- [GIVEN ENTRIES]

....

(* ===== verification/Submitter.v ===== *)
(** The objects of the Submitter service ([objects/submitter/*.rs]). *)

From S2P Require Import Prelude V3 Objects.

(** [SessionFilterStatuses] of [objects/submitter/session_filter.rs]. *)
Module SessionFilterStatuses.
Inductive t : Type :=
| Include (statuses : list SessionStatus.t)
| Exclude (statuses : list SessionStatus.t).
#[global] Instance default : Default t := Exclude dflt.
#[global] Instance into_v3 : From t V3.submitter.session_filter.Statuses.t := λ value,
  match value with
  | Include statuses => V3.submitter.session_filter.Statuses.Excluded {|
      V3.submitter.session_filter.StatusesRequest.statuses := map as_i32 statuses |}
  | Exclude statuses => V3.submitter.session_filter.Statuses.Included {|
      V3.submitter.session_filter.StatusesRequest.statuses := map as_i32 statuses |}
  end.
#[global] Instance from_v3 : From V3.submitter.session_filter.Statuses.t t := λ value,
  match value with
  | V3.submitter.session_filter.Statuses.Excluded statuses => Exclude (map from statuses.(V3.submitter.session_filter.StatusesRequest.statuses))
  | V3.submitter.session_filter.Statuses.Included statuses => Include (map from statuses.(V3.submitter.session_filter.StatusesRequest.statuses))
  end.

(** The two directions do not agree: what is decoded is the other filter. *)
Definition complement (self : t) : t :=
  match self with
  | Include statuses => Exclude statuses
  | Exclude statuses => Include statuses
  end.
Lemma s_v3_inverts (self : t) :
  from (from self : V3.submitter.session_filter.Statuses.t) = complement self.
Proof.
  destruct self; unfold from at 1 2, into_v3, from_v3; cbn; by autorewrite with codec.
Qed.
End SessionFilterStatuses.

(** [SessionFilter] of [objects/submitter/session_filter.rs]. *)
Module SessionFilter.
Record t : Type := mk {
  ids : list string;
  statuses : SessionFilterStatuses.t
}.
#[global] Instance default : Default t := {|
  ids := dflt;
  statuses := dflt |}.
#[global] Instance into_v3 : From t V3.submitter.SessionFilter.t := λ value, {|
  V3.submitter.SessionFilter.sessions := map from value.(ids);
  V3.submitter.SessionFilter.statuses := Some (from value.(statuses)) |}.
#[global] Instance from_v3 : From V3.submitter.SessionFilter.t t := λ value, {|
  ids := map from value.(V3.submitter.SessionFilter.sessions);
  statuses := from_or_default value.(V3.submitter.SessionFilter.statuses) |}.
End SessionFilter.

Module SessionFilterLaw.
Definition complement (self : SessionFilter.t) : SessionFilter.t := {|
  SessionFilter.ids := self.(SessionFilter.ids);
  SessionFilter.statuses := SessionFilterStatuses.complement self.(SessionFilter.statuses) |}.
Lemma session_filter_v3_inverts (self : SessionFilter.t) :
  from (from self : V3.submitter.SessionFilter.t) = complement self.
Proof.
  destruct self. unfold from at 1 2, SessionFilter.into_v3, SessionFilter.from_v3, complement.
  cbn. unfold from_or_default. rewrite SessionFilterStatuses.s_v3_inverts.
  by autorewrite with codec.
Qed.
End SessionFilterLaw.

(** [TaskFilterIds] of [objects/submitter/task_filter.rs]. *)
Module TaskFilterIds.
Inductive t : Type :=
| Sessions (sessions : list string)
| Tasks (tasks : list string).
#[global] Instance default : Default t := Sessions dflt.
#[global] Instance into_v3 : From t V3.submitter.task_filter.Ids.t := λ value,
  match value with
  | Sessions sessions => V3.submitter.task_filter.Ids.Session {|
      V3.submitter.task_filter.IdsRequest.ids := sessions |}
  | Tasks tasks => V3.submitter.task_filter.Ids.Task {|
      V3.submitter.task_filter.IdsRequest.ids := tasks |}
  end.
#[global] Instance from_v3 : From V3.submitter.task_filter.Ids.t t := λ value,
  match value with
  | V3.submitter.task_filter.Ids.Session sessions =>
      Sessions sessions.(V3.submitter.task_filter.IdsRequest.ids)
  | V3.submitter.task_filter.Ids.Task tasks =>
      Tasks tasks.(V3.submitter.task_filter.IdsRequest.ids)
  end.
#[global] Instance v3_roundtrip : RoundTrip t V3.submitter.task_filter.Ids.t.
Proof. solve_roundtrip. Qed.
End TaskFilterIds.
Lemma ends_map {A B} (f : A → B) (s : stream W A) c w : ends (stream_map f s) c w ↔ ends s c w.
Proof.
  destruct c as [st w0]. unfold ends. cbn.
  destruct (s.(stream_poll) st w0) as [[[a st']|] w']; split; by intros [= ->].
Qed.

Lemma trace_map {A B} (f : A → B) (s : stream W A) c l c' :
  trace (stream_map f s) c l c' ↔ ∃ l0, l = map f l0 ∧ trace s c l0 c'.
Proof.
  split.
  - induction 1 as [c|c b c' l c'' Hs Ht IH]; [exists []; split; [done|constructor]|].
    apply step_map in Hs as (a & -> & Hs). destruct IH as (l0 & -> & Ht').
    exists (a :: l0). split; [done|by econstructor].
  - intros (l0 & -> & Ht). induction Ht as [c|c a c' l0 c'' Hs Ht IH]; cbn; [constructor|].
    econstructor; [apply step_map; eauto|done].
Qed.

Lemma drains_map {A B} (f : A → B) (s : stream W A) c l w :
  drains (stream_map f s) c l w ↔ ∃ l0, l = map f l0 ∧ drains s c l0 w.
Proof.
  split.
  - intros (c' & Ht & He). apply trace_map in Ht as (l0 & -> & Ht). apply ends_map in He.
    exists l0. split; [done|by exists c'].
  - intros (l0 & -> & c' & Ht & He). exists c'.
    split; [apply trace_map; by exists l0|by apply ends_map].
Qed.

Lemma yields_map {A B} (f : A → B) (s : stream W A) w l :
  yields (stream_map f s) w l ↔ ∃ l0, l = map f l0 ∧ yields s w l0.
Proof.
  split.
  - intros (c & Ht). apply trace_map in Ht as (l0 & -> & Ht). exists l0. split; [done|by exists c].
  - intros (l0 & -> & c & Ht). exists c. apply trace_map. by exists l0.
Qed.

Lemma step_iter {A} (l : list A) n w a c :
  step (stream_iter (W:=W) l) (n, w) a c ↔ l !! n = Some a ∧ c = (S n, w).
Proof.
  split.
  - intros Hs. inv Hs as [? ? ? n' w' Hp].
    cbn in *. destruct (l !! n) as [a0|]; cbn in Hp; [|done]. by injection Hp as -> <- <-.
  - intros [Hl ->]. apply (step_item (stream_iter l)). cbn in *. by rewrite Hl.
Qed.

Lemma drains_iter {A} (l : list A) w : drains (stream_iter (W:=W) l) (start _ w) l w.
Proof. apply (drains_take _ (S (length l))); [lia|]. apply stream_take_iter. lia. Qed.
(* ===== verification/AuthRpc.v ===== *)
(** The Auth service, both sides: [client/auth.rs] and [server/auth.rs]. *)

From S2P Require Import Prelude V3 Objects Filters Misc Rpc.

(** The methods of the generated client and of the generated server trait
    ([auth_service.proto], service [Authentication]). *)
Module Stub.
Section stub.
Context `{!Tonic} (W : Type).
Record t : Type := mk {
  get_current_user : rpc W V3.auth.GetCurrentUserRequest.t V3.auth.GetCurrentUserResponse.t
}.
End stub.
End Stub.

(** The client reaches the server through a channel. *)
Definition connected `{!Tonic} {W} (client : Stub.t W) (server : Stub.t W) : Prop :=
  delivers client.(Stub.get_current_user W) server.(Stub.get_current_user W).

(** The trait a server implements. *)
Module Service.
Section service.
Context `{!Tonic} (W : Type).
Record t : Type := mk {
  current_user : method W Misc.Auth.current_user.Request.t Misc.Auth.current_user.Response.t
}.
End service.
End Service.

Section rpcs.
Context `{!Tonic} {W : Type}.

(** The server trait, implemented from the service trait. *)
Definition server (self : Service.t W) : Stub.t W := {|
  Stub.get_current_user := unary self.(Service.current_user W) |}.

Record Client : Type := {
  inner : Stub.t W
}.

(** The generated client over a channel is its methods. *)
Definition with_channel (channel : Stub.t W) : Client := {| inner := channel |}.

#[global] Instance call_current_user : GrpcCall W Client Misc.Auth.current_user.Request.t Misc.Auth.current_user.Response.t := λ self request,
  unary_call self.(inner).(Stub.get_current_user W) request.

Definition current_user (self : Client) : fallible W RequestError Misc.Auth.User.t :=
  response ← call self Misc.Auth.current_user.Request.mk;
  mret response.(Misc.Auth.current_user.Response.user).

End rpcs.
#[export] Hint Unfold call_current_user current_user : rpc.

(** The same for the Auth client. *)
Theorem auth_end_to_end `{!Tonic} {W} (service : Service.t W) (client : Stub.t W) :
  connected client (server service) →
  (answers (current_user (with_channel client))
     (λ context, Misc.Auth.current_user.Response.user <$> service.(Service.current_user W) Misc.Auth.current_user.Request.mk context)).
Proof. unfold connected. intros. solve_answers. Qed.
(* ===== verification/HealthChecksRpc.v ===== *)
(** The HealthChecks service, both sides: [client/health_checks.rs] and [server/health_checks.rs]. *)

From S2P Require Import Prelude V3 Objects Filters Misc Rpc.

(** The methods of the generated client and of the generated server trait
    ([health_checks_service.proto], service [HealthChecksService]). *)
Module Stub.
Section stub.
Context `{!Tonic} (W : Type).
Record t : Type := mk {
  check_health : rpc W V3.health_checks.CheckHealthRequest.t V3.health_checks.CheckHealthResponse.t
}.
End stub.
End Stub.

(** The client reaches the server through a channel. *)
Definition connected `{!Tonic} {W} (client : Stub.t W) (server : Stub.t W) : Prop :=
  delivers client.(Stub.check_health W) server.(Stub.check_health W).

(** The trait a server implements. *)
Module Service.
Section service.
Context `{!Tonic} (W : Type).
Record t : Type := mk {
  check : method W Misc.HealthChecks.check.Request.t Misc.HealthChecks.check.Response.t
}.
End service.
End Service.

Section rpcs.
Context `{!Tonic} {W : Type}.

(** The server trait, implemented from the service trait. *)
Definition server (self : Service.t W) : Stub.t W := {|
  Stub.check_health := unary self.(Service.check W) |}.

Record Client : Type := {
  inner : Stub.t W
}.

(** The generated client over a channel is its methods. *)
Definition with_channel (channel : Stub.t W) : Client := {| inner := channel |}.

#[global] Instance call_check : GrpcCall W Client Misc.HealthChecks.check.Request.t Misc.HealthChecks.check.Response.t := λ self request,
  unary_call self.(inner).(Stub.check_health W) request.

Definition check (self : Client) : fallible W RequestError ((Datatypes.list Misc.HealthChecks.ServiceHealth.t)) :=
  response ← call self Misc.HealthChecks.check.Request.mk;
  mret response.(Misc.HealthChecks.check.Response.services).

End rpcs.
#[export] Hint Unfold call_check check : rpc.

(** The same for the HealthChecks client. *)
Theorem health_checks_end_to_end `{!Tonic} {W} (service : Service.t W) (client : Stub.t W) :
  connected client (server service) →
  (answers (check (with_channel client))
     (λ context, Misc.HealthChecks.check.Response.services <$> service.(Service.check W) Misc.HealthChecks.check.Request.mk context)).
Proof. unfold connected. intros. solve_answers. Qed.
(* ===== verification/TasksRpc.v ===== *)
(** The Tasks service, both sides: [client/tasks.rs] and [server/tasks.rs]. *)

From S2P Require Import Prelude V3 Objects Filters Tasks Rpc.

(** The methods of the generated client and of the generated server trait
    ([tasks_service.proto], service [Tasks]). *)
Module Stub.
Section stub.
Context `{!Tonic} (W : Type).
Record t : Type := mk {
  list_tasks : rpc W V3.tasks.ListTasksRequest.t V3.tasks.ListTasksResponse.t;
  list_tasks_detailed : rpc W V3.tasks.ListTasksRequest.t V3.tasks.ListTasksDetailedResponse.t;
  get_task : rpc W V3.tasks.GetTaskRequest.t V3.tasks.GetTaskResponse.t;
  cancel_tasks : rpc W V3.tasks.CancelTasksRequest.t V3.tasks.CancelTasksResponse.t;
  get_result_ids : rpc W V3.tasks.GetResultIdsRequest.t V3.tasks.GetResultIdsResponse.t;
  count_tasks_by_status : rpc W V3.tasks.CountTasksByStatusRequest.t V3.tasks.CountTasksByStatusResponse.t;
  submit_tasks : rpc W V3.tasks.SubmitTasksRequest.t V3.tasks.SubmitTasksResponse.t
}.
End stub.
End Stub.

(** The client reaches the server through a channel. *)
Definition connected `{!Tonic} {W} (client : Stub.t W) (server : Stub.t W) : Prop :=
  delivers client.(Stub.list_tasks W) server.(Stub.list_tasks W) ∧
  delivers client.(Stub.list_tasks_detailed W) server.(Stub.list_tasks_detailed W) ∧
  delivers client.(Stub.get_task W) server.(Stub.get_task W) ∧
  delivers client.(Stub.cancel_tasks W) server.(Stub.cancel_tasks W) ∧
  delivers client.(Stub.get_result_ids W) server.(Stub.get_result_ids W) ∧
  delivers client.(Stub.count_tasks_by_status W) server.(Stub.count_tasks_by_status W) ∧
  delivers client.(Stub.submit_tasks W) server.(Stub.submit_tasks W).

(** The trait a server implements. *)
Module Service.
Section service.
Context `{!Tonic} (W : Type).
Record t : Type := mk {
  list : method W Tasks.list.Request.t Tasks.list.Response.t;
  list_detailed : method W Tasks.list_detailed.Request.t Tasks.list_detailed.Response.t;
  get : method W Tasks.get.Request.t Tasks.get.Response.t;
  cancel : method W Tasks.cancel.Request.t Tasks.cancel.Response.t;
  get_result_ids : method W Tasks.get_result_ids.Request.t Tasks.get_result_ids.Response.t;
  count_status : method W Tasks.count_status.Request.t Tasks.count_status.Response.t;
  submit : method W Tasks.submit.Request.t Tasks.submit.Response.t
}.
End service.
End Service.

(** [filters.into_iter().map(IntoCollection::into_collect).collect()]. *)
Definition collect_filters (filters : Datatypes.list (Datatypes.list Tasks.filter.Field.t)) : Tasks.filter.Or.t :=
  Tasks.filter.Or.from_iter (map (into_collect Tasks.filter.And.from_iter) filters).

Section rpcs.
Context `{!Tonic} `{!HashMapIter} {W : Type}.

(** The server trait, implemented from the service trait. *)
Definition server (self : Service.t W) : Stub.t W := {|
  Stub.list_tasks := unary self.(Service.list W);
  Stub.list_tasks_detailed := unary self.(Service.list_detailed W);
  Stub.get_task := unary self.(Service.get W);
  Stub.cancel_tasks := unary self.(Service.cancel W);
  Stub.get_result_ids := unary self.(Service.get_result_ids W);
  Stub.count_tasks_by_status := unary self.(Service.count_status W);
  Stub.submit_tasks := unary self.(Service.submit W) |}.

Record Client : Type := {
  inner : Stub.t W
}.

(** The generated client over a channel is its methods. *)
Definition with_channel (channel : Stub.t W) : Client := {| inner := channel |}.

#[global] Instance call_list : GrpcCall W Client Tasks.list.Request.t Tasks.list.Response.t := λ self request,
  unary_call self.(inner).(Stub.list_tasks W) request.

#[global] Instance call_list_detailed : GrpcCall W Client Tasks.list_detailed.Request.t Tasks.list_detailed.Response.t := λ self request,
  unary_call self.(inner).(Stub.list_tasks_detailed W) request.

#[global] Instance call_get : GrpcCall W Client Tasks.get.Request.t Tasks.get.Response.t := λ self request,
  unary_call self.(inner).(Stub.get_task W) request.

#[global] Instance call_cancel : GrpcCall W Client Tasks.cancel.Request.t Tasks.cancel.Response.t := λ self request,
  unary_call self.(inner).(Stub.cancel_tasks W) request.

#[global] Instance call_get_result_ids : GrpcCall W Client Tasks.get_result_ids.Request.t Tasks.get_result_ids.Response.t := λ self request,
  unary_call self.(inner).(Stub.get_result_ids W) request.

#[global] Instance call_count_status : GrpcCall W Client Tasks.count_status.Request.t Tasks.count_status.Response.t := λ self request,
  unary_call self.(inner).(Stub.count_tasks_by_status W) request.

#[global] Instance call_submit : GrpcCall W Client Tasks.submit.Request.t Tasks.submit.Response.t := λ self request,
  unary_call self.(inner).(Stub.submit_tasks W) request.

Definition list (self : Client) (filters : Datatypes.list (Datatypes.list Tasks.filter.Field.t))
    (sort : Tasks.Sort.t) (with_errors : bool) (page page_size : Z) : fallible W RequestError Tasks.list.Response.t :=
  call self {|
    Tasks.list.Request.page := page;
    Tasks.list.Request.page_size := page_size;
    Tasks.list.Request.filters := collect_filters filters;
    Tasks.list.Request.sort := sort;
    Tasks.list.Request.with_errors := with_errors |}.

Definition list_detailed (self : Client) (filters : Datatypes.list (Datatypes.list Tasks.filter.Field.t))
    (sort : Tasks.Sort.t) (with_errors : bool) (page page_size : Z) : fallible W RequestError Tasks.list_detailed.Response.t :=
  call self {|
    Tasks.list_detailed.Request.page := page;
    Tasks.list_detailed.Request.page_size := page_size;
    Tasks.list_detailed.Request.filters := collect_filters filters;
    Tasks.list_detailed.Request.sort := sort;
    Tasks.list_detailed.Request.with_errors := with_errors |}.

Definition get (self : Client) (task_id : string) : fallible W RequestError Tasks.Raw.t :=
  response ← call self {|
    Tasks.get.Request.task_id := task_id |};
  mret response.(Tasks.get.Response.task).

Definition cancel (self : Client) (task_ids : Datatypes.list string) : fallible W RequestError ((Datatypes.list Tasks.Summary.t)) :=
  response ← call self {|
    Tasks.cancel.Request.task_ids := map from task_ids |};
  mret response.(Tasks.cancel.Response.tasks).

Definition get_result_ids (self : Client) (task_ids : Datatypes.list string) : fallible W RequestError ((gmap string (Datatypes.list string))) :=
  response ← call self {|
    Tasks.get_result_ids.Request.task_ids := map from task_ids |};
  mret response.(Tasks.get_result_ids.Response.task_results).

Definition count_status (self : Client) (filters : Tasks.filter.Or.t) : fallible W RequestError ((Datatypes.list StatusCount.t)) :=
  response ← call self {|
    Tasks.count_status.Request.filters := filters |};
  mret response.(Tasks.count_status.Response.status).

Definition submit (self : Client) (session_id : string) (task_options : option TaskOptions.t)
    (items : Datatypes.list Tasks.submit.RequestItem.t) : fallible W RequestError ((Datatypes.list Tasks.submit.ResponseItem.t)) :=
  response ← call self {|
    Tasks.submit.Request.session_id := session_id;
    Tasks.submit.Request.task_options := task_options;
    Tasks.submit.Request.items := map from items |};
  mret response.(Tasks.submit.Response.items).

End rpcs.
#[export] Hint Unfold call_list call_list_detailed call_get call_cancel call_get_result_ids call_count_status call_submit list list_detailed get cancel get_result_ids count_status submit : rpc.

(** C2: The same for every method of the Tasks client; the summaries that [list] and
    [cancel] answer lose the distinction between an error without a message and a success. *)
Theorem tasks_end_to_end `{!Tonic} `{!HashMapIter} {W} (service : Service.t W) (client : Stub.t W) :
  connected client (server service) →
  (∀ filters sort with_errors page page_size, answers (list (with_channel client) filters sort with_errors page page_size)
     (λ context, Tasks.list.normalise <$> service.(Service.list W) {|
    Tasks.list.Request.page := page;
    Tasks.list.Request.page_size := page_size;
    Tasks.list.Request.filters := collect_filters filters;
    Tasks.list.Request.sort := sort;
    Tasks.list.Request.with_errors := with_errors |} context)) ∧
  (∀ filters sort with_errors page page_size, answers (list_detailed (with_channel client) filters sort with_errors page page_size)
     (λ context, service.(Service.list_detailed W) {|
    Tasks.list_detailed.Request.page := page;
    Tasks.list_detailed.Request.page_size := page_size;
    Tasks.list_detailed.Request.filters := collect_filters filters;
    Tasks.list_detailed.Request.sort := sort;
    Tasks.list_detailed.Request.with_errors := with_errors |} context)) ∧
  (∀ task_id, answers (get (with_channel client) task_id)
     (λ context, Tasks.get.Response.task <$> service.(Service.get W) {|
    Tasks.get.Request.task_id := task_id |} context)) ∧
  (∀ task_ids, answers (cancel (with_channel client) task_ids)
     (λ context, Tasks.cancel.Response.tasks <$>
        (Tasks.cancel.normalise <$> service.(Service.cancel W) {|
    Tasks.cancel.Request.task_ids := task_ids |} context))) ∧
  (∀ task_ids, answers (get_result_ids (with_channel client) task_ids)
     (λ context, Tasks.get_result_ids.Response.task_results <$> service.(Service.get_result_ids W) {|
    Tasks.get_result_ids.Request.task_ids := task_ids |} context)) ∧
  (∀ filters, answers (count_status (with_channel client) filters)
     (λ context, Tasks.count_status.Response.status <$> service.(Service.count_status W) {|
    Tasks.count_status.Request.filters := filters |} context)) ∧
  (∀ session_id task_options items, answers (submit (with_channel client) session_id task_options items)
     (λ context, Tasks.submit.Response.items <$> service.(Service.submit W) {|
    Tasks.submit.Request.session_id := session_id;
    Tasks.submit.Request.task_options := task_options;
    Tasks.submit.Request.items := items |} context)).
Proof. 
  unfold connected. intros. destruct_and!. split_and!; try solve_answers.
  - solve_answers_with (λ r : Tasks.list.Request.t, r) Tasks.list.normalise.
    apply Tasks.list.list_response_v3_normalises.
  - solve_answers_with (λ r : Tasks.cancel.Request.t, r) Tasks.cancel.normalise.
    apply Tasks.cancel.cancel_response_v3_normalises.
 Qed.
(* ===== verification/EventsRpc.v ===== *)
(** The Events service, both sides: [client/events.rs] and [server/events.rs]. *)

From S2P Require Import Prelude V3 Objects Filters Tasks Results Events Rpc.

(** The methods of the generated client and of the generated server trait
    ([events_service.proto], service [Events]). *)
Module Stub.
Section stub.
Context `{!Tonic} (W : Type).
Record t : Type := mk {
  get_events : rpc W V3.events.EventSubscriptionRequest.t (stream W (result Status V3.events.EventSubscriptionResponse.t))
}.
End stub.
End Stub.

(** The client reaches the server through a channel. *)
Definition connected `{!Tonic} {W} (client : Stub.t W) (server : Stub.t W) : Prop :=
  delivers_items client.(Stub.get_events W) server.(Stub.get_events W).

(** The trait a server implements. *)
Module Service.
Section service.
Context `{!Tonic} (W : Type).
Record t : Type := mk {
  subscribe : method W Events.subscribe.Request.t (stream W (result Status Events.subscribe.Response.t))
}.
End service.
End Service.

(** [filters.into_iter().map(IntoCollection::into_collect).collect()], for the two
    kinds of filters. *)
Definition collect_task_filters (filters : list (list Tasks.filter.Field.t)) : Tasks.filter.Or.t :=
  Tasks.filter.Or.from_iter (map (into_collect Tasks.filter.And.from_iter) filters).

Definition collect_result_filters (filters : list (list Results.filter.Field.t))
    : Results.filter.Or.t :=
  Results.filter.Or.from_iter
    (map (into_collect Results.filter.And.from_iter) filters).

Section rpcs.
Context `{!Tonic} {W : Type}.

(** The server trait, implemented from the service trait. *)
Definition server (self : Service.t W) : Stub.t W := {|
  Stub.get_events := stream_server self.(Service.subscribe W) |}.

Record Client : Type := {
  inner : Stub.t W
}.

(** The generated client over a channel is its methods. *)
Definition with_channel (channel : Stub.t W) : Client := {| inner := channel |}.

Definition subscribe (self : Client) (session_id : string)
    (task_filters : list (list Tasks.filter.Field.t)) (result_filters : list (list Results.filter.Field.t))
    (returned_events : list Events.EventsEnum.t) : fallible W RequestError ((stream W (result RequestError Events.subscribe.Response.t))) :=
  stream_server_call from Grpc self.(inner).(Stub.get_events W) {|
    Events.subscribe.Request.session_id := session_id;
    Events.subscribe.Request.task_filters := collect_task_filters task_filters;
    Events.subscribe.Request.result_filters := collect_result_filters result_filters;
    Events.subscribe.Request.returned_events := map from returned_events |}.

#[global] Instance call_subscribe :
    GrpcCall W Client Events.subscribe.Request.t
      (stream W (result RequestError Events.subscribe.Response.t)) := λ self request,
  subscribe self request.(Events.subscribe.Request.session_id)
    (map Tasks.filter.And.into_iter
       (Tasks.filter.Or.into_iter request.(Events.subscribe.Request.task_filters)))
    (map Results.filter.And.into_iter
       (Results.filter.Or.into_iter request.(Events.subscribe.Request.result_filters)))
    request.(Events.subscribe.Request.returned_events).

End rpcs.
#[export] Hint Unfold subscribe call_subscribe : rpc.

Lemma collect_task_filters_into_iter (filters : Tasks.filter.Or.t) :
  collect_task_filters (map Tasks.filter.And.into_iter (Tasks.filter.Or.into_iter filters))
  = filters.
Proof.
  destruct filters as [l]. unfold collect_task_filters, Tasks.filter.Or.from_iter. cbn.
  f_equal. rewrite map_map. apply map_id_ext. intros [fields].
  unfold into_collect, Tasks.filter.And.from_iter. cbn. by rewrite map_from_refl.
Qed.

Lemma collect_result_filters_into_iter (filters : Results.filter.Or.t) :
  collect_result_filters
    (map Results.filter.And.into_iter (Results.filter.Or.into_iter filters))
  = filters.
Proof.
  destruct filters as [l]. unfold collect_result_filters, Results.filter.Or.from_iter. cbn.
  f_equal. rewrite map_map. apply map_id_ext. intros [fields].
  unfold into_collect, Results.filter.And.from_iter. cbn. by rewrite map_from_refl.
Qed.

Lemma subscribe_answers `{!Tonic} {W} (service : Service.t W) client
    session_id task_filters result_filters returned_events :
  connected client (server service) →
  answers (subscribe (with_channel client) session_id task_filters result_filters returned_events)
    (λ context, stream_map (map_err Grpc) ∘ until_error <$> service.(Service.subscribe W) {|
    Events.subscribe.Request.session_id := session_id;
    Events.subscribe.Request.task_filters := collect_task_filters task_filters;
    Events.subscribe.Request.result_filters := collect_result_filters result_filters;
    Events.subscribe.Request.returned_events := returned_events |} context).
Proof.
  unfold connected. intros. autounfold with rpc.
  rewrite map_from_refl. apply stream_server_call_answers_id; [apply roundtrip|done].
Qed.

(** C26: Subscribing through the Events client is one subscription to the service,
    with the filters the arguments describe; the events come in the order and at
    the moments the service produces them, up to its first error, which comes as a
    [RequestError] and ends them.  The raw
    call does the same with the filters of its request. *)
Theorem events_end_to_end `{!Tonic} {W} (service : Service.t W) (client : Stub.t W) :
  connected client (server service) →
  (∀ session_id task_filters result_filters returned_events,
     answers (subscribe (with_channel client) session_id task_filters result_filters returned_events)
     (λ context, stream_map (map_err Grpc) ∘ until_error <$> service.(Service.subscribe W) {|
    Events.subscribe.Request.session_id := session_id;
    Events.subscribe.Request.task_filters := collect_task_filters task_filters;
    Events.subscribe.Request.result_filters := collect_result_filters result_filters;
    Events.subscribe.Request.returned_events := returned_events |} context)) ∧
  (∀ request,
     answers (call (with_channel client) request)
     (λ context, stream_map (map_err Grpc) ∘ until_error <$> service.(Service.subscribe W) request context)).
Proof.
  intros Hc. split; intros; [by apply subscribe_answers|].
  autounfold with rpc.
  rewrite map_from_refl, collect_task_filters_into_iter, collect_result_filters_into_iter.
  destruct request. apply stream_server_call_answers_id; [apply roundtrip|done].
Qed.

....

- [PROBLEM TO WORK ON]
Search the listing above for the string "verification". Copy every line that contains it.

- [EXERCISE SOLUTION]
(* ===== verification/Submitter.v ===== *)
(* ===== verification/AuthRpc.v ===== *)
(* ===== verification/HealthChecksRpc.v ===== *)
(* ===== verification/TasksRpc.v ===== *)
(* ===== verification/EventsRpc.v ===== *)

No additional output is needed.